Last Tango In Paris is presented in its original aspect ratio of 1.85:1. The 1080p image is arrived at with an AVC-MPEG-4 codec at an average of almost 40 mbps. The high-definition image presentation barely registers as high-definition. The film looks very muddy, but I can’t tell you if that was the original intent. Bertolucci works in odd shadows and unnatural yellow filters that rob the film of any natural color. It all appears so contrived and artificial that I doubt it’s possible to accurately define the quality of the transfer.
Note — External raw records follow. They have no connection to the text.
(* ===== verification/MessageExamples.v ===== *)
(** * MessageExamples: sending a message to two friends

    A device that sends one message, hears of it, and retries a copy, with the theorems of
    ReceiptsProps and OutboxProps at these runs. *)

From S2P Require Import Prelude Verdict Bytes Crypto Keyspace Proto Client Receipts ReceiptsProps Outbox OutboxProps.

#[local] Open Scope Z_scope.

(** ** Receipts *)

Module Told.
Definition ana : bytes := [65].
Definition bob : bytes := [66].
Definition conv : bytes := [9].
Definition note : bytes := [1].
Definition dispatch : bytes := [101].

Definition members : list (bytes * bytes * bool) := [(conv, ana, true); (conv, bob, true)].
Definition sent : Tables := run (λ d, d) [OSave note conv dispatch [ana; bob]] (start members).

Definition got (at_ : Z) : ReceiptEntry := mkEntry dispatch (Some at_) None.
Definition saw (at_ : Z) : ReceiptEntry := mkEntry dispatch (Some at_) (Some (at_ + 5)).

(** Ana reads it, Bob's delivery comes twice and his reading last. *)
Definition news : list Op :=
  [OReceive conv ana (ReceiptDetails [saw 10]); OSent dispatch (Some bob) true (Some 3); OReceive conv bob (ReceiptDetails [got 12]);
   OReceive conv bob (ReceiptDetails [got 12]); OFail note; OReceive conv bob (ReceiptDetails [saw 11])].

(** [shown_status_is_told], once everybody has read the note *)
Lemma shown_status_is_told_witness :
  ms_status <$> tb_messages (run (λ d, d) news sent) = [STATUS_READ] ∧
  told (receipts ([] ++ OSave note conv dispatch [ana; bob] :: news)) (mkMsg note conv None true STATUS_READ (Some dispatch) false false) bob RcRead.
Proof.
  split; [reflexivity|].
  refine (proj1 (proj2 (proj2 (shown_status_is_told (λ d, d) members [] note conv dispatch [ana; bob] sent news _ _ _ _ _ _))) _ bob _).
  - reflexivity.
  - discriminate.
  - cbn. intros H. repeat (apply elem_of_cons in H as [[=]|H]). by apply elem_of_nil in H.
  - assert (tb_messages (run (λ d, d) news sent) = [mkMsg note conv None true STATUS_READ (Some dispatch) false false]) as -> by reflexivity. by left.
  - reflexivity.
  - reflexivity.
  - right. by left.
Defined.

End Told.

(** ** The outbox *)

Module Retried.
Definition bob : bytes := replicate 32 66.
Definition note : bytes := [101].
Definition frame : bytes := [1; 2; 3].

Definition idle : Sender := mkSender (mkDeliveries (mkOutboxDb [] ∅) (start [])) [].
Definition queued : Sender := act (λ d, d) idle (AQueue [(bob, note, OpMessage, frame)] 1000).

Lemma queued_waits : waiting queued note bob OpMessage frame.
Proof.
  split.
  - eexists. split; [by left|done].
  - intros r [Hr|Hr] _; cbn in Hr; [|by apply elem_of_nil in Hr]. apply list_elem_of_singleton in Hr as ->. done.
Qed.

(** The first pass gets no answer, the second is refused for now, the third is taken. *)
Definition tries : list Act :=
  [ABegin 1000; ATurn NoAnswer 1000 true; ABegin 2000; ATurn (Acked AckQueueFull) 2000 true; ABegin 9000; ATurn (Acked (AckQueued 9000)) 9000 true].

(** [copy_waits_for_its_fate]: after the first two passes the copy still waits, and the third
    settles it. *)
Lemma copy_waits_for_its_fate_witness :
  ox_rows (dl_outbox (sd_now (acts (λ d, d) queued tries))) = [] ∧
  (waiting (acts (λ d, d) queued tries) note bob OpMessage frame ∨
   ∃ l1 a l2, tries = l1 ++ a :: l2 ∧ waiting (acts (λ d, d) queued l1) note bob OpMessage frame ∧ fate (λ d, d) (acts (λ d, d) queued l1) a note bob OpMessage).
Proof.
  split; [reflexivity|].
  apply (copy_waits_for_its_fate (λ d, d) queued note bob OpMessage frame tries); [reflexivity|exact queued_waits|].
  intros o ans disk H. cbn in H. repeat (apply elem_of_cons in H as [[=]|H]). by apply elem_of_nil in H.
Defined.

Definition queue_and_miss : list Act := [AQueue [(bob, note, OpMessage, frame)] 1000; ABegin 1000; ATurn NoAnswer 1000 true].

(** [outbox_drains], for a copy whose first attempt got no answer *)
Lemma outbox_drains_witness :
  let s := act (λ d, d) (act (λ d, d) (acts (λ d, d) (mkSender (mkDeliveries (mkOutboxDb [] ∅) (start [])) []) queue_and_miss) ACut) (ABegin 301000) in
  length (sd_pass s) = 1%nat ∧
  ∀ r, r ∈ ox_rows (dl_outbox (sd_now (acts (λ d, d) s ((λ a, ATurn a 301000 true) <$> [Acked (AckQueued 301000)])))) → ob_dead r = true.
Proof.
  split; [reflexivity|].
  apply (outbox_drains (λ d, d) (start []) queue_and_miss 1000 301000 [Acked (AckQueued 301000)]).
  - discriminate.
  - discriminate.
  - discriminate.
  - repeat constructor; discriminate.
  - repeat constructor. intros c Hc. by apply list_elem_of_singleton in Hc as ->.
  - constructor; [|constructor]. by eexists.
Defined.

(** Six answers that only put it off, then one silence: the message is failed although the
    relay answered every retry but the last. *)
Definition busy : list Act :=
  ([1; 2; 3; 4; 5; 6] ≫= λ n, [ABegin (400000 * n); ATurn (Acked AckQueueFull) (400000 * n) true]) ++ [ABegin 2800000; ATurn NoAnswer 2800000 true].

Lemma answered_attempts_count : ob_dead <$> ox_rows (dl_outbox (sd_now (acts (λ d, d) queued busy))) = [true].
Proof. reflexivity. Qed.
End Retried.
Lemma hand_over_audience id R m j jobs tick now_ms cut m' cs :
  hand_over m j jobs tick now_ms cut = Ok (m', cs) → audience id R j → audience id R (mb_journal m').
Proof.
  intros Hh Hau. assert (audience id R (materialized j jobs)) as Hmat.
  { destruct Hau as [Hj Hr]. split; [|done]. intros x [_ Hx]%list_elem_of_filter. by apply Hj. }
  destruct cut; cbn [hand_over] in Hh; [by injection Hh as <- _|..].
  all: apply bind_ok in Hh as (cs0 & _ & Hh); apply bind_ok in Hh as ([o cs1] & _ & [= <- _]); by destruct tick.
Qed.

Lemma queue_application_audience id R m p sk shown now now_ms cut :
  audience id R (mb_journal m) → (po_id p = id → ∀ r, r ∈ po_recipients p → r ∈ R) →
  audience id R (mb_journal (queue_application m p sk shown now now_ms cut).1).
Proof.
  intros Hau Hp. unfold GroupSend.queue_application. destruct (jn_live (mb_journal m)) as [live|]; [|done]. destruct (bool_decide _).
  - destruct (queue_locked _ _ _ _ _ _ _) as [[m' cs]|] eqn:Hq; [|done]. apply bind_ok in Hq as ([j jobs] & Hs & Hh).
    eapply hand_over_audience; [exact Hh|]. by eapply seal_post_audience.
  - destruct (seal_application_message _ _ _ _) as [[s sealed]|]; [|done]. cbn zeta.
    destruct (_ ← _; _) as [[m' cs]|] eqn:Hq; [|exact Hau]. apply bind_ok in Hq as (jobs & _ & Hh). by eapply hand_over_audience.
Qed.

Lemma replay_loop_audience id R sk shown now now_ms cuts l : ∀ m m',
  replay_loop load fits sha256 encrypt payload_of pack m l sk shown now now_ms cuts = Ok m' →
  (∀ rp, rp ∈ l → rp_id rp = id → ∀ r, r ∈ rp_recipients rp → r ∈ R) → audience id R (mb_journal m) → audience id R (mb_journal m').
Proof.
  induction l as [|rp l IH]; intros m m' Hr Hl Hau; [by injection Hr as <-|]. cbn [replay_loop] in Hr. apply bind_ok in Hr as (turn & Ht & Hr).
  assert (audience id R (mb_journal (fst turn))) as Hau'.
  { unfold replay_turn in Ht. apply bind_ok in Ht as (kind & _ & Ht). destruct (jn_live (mb_journal m)); [|by injection Ht as <-]. cbn zeta in Ht.
    destruct (_ || _ || _ || _); injection Ht as <-.
    - destruct Hau as [Hj Hrp]. split; [done|]. intros x [_ Hx]%list_elem_of_filter. by apply Hrp.
    - apply queue_application_audience; [done|]. cbn. apply Hl. by left. }
  destruct (snd turn); [|by injection Hr as <-]. eapply IH; [exact Hr| |done]. intros rp' ?. apply Hl. by right.
Qed.

Lemma prune_audience id R j now j' : prune j now = Ok j' → audience id R j → audience id R j'.
Proof.
  unfold prune. intros Hp [Hj Hr]. apply bind_ok in Hp as (path & _ & Hp). destruct (last path); injection Hp as <-; [|done].
  split; [done|]. cbn. intros x [_ Hx]%list_elem_of_filter. by apply Hr.
Qed.

Lemma gact_audience id R m a : meant_for id R a → audience id R (mb_journal m) → audience id R (mb_journal (gact m a)).
Proof.
  intros Ha Hau. destruct a as [p sk shown now now_ms cut|now_ms cut|sk shown now now_ms cuts|branch working candidate jobs rcvd now|now|id'|oa]; cbn [gact meant_for] in *.
  - by apply queue_application_audience.
  - destruct (flush_jobs m now_ms cut) as [[m' cs]|] eqn:Hf; [|done]. by eapply hand_over_audience.
  - destruct (replays _ _ _ _ _ _ _ _ _ _ _ _) as [m'|] eqn:Hr; [|done]. apply bind_ok in Hr as (l & Hl & Hr). eapply replay_loop_audience; [exact Hr| |done].
    unfold replay_needed in Hl. apply bind_ok in Hl as (path & _ & [= <-]). intros rp Hrp. apply list_elem_of_fmap in Hrp as (x & -> & Hx).
    apply list_elem_of_filter in Hx as [_ Hx]. by apply Hau.
  - destruct (open_transaction _ _ _ _) as [[tx|]|]; [|done..]. destruct (publish _ _ _ _ _ _ _ _ _ _ _) as [[j' pub]|] eqn:Hp; [|done].
    by eapply publish_audience.
  - destruct (prune _ _) as [j'|] eqn:Hp; [|done]. by eapply prune_audience.
  - destruct Hau as [Hj Hr]. split; [done|]. intros x [_ Hx]%list_elem_of_filter. by apply Hr.
  - done.
Qed.

(** C20: A post stays with those it was sent to.  Through sends, flushes, replays on whatever
    branch wins, commits, pruning and the outbox, every copy of a message the device records,
    and every copy it would replay, is for a member that was named when it was sent: members
    that joined since never get it. *)
Theorem replay_stays_with_audience id R m l :
  audience id R (mb_journal m) → Forall (meant_for id R) l → audience id R (mb_journal (gacts m l)).
Proof.
  intros Hau Hl. revert m Hau. induction Hl as [|a l Ha Hl IH]; intros m Hau; [done|]. cbn. by apply IH, gact_audience.
Qed.

(** ** What arrived is applied *)

Definition received_key (x : bytes * Received * bool) : bytes * bytes := (rd_author x.1.2, rd_id x.1.2).

Lemma mark_applied_others rd l : (rd_author rd, rd_id rd) ∉ (received_key <$> l) → mark_applied rd l = l.
Proof.
  intros Hn. unfold mark_applied. rewrite <- (list_fmap_id l) at 2. apply list_fmap_ext. intros i x Hi. rewrite bool_decide_false; [done|].
  intros He. apply Hn. rewrite <- He. apply (list_elem_of_fmap_2 received_key). by eapply list_elem_of_lookup_2.
Qed.

Lemma mark_applied_keys rd l : received_key <$> mark_applied rd l = received_key <$> l.
Proof. unfold mark_applied. rewrite <- list_fmap_compose. apply list_fmap_ext. intros i x _. cbn. by case_bool_decide. Qed.
(* ===== verification/GroupSendExamples.v ===== *)
(** * GroupSendExamples: a post whose sender dies

    Alice posts to the group of GroupExamples and her device dies before the outbox has the
    copy; the theorems of GroupSendProps at that run. *)

From S2P Require Import Prelude Verdict Bytes Crypto Keyspace Proto MlsWire Client GroupPolicy Groups GroupHistory GroupAgreement GroupJournal GroupJournalProps GroupReceive GroupExamples Receipts ReceiptsProps Outbox OutboxProps GroupSend GroupSendProps.

#[local] Open Scope Z_scope.

Module Posted.
Import Tables Friends.

Definition load (g : MlsGroup) : MlsGroup := g.
Definition fits (g : MlsGroup) : bool := true.
Definition encrypt (g : MlsGroup) (plain : bytes) : option (MlsGroup * bytes) := Some (g, plain).
Definition payload_of (b : bytes) : option AppPayload := Some PlText.
Definition pack (d : DispatchP) : option bytes := Some (d_payload d).

#[export] Instance GroupMessage_eq_dec : EqDecision GroupMessage.
Proof. solve_decision. Defined.

#[export] Instance GroupFrame_eq_dec : EqDecision GroupFrame.
Proof. solve_decision. Defined.

#[export] Instance SealedEnvelope_eq_dec : EqDecision SealedEnvelope.
Proof. solve_decision. Defined.

Definition hello : Post := mkPost [7] [8] [bob] OpMessage WakeMessage 0 true.

#[export] Instance texts : Codec GroupMessage := table [mkGroupMessage [7] [8]].

(** What Alice seals is the index of her message; the envelope that carries it to Bob *)
Definition envelope : SealedEnvelope :=
  EnGroupApplication (branch 0)
    (mkFrame MLS_ENVELOPE_VERSION gid 1 [0] (sign alice (group_envelope_signing_input PROTOCOL_VERSION bob gid 1 (branch 0) [0]))) None.

#[export] Instance envelopes : Codec SealedEnvelope := table [envelope].

Definition journal : Journal MlsGroup := mkJournal (Some g0) None [] [] [] [] [] None [].
Definition idle : Sender := mkSender (mkDeliveries (mkOutboxDb [] ∅) (start [])) [].
Definition device : Member MlsGroup := mkMember journal idle.

Notation step := (gact (λ d, d) load fits sha256 encrypt payload_of pack).
Notation steps := (gacts (λ d, d) load fits sha256 encrypt payload_of pack).

(** The journal has the post, the outbox has not. *)
Definition died : Member MlsGroup :=
  match queue_locked load fits sha256 encrypt payload_of pack device hello alice (Some true) 5 5000 AtJournal with
  | Ok (m, _) => m
  | Err _ => device
  end.

(** A flush that dies too, and a pass over the outbox it filled that nobody answers *)
Definition afterwards : list (GAct (Snap := MlsGroup)) := [GFlush 6000 AtOutbox; GOutbox (ABegin 6000); GOutbox (ATurn NoAnswer 6000 true)].

Definition flushed : Member MlsGroup := match flush_jobs (steps died afterwards) 7000 Whole with Ok (m, _) => m | Err _ => died end.

Definition wire_id : bytes := dispatch_id sha256 (branch 0) [7].

Lemma group_copy_survives_witness :
  length (jn_jobs (mb_journal died)) = 1%nat ∧ ox_rows (outbox_of (mb_sender died)) = [] ∧
  (pending (mb_sender flushed) (wire_id, bob) ∨
   ∃ l1 oa l2 op, afterwards = l1 ++ GOutbox oa :: l2 ∧ step_op (mb_sender (steps died l1)) oa op ∧
     fate (λ d, d) (mb_sender (steps died l1)) oa wire_id bob op).
Proof.
  split; [vm_compute; reflexivity|]. split; [vm_compute; reflexivity|].
  apply (group_copy_survives (λ d, d) load fits sha256 encrypt payload_of pack device hello alice (Some true) 5 5000 AtJournal died [] g0 bob afterwards
           7000 flushed [(bob, wire_id, OpMessage, [0])]).
  - vm_compute. reflexivity.
  - reflexivity.
  - reflexivity.
  - by left.
  - apply (bool_decide_unpack _). vm_compute. exact I.
  - vm_compute. discriminate.
  - reflexivity.
  - split; [constructor|]. cbn. by intros r ?%elem_of_nil.
  - vm_compute. reflexivity.
Defined.

(** What Alice posted to Bob stays with Bob through a replay. *)
Lemma replay_stays_with_audience_witness :
  length (jn_replay (mb_journal died)) = 1%nat ∧
  audience [7] [bob] (mb_journal (steps device [GQueue hello alice (Some true) 5 5000 AtJournal; GReplays alice (λ _, Some true) 8 8000 (λ _, Whole)])).
Proof.
  split; [vm_compute; reflexivity|].
  apply (replay_stays_with_audience (λ d, d) load fits sha256 encrypt payload_of pack [7] [bob] device).
  - split; cbn; by intros x ?%elem_of_nil.
  - constructor; [by intros _ r Hr|]. constructor; [exact I|constructor].
Defined.
End Posted.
Black levels are weak, and there is a tremendous amount of background noise on the image.
The DTS-HD Master Audio 2.0 is really a reproduction of the original mono. In any case, it’s a horrid audio presentation. Dialog is often muted and almost impossible to make out unless you crank up the sound, but be warned. If you do that you’ll be blasted by shrill and distorted saxophone leads that will jar you out of your teeth. Most of the dialog is in French. Here’s the trick. There are 16 subtitle options on this disc. You need the 16th, or the 2nd English option to get the French translations without the normal hearing-impaired titles.
Like the Brando character in the movie, the film itself is self-indulgent and abusive. Bertolucci isn’t interested in entertaining his audience. He wants you to watch him satisfy himself. He invites you to take your own needs elsewhere. That’s what I suggest you do with your money. The film is not about sex. It’s not about love. It’s about watching an actor and director indulge themselves at the viewer’s expense. “Go to the circus if you want to see love.”